Dataset entries
——

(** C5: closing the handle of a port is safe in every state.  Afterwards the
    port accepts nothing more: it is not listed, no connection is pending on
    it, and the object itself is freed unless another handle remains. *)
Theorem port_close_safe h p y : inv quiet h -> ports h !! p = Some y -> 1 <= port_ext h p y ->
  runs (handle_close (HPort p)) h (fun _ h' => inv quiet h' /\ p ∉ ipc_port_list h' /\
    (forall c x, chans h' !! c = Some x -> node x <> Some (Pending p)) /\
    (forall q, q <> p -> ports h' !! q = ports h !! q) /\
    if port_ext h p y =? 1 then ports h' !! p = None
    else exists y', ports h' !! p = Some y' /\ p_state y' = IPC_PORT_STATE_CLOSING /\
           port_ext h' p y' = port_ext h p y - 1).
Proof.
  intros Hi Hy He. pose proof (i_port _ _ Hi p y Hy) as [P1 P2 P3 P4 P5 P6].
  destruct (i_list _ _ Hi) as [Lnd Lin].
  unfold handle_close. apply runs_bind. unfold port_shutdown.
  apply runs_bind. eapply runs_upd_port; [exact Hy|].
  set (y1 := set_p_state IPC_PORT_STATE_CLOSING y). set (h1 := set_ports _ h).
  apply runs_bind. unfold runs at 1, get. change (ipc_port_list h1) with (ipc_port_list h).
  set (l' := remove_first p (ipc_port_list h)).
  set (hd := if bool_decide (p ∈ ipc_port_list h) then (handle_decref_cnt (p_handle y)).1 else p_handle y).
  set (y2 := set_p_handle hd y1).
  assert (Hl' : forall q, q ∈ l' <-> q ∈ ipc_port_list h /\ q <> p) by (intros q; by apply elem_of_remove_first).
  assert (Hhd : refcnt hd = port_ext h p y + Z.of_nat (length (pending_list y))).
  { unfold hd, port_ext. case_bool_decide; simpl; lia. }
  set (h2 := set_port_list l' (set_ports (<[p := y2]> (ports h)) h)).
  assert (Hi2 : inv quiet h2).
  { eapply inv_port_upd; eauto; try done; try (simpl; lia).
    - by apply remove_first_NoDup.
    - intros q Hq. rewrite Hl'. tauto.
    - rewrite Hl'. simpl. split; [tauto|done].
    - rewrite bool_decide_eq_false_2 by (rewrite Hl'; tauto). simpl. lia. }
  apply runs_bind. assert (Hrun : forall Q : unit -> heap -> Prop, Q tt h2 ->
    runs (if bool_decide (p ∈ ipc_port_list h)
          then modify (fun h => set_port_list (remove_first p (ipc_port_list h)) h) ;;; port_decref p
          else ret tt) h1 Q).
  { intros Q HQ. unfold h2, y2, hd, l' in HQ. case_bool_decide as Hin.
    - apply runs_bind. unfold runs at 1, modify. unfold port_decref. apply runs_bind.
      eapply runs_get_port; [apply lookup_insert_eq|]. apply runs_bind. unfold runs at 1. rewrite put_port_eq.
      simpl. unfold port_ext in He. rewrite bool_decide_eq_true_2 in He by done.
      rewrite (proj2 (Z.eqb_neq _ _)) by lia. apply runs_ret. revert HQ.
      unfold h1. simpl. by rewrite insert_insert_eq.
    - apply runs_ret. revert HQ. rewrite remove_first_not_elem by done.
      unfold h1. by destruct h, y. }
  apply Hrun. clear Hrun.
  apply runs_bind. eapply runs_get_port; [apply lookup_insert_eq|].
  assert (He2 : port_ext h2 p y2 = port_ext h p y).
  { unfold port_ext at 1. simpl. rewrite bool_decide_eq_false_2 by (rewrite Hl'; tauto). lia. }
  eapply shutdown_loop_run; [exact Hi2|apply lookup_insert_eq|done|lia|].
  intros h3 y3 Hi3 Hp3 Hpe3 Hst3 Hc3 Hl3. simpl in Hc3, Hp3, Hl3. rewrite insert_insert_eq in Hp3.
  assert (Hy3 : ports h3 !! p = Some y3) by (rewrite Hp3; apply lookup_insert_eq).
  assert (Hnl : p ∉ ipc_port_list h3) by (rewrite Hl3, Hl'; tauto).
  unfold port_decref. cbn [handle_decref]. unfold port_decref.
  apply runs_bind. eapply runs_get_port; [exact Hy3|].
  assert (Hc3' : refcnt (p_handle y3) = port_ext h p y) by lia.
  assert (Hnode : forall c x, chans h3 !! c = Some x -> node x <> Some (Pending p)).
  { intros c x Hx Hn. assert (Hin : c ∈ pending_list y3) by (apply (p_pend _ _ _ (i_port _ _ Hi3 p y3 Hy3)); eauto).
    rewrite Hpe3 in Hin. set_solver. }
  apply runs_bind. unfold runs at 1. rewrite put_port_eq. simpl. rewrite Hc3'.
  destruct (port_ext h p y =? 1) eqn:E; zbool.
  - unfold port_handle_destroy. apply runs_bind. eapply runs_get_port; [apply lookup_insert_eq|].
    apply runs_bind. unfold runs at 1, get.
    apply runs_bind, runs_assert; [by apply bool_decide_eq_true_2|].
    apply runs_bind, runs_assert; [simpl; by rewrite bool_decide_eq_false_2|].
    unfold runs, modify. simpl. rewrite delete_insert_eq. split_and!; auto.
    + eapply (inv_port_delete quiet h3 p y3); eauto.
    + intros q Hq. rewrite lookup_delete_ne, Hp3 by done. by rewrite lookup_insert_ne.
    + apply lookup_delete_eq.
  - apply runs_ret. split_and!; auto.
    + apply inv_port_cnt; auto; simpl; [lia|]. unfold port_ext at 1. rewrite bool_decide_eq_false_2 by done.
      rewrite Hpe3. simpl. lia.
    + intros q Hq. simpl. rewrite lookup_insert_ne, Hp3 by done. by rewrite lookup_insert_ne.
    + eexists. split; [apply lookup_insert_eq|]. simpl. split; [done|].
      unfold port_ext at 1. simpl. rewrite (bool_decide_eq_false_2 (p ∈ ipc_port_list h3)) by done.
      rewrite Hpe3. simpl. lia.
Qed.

——

## [WHAT YOU WILL DO]
The answer must be the line containing "- apply runs_ret. split_and!; auto." and every line after it through the last line of the records above, repeated exactly.

## [ANSWER TO THE PROBLEM]
  - apply runs_ret. split_and!; auto.
    + apply inv_port_cnt; auto; simpl; [lia|]. unfold port_ext at 1. rewrite bool_decide_eq_false_2 by done.
      rewrite Hpe3. simpl. lia.
    + intros q Hq. simpl. rewrite lookup_insert_ne, Hp3 by done. by rewrite lookup_insert_ne.
    + eexists. split; [apply lookup_insert_eq|]. simpl. split; [done|].
      unfold port_ext at 1. simpl. rewrite (bool_decide_eq_false_2 (p ∈ ipc_port_list h3)) by done.
      rewrite Hpe3. simpl. lia.
Qed.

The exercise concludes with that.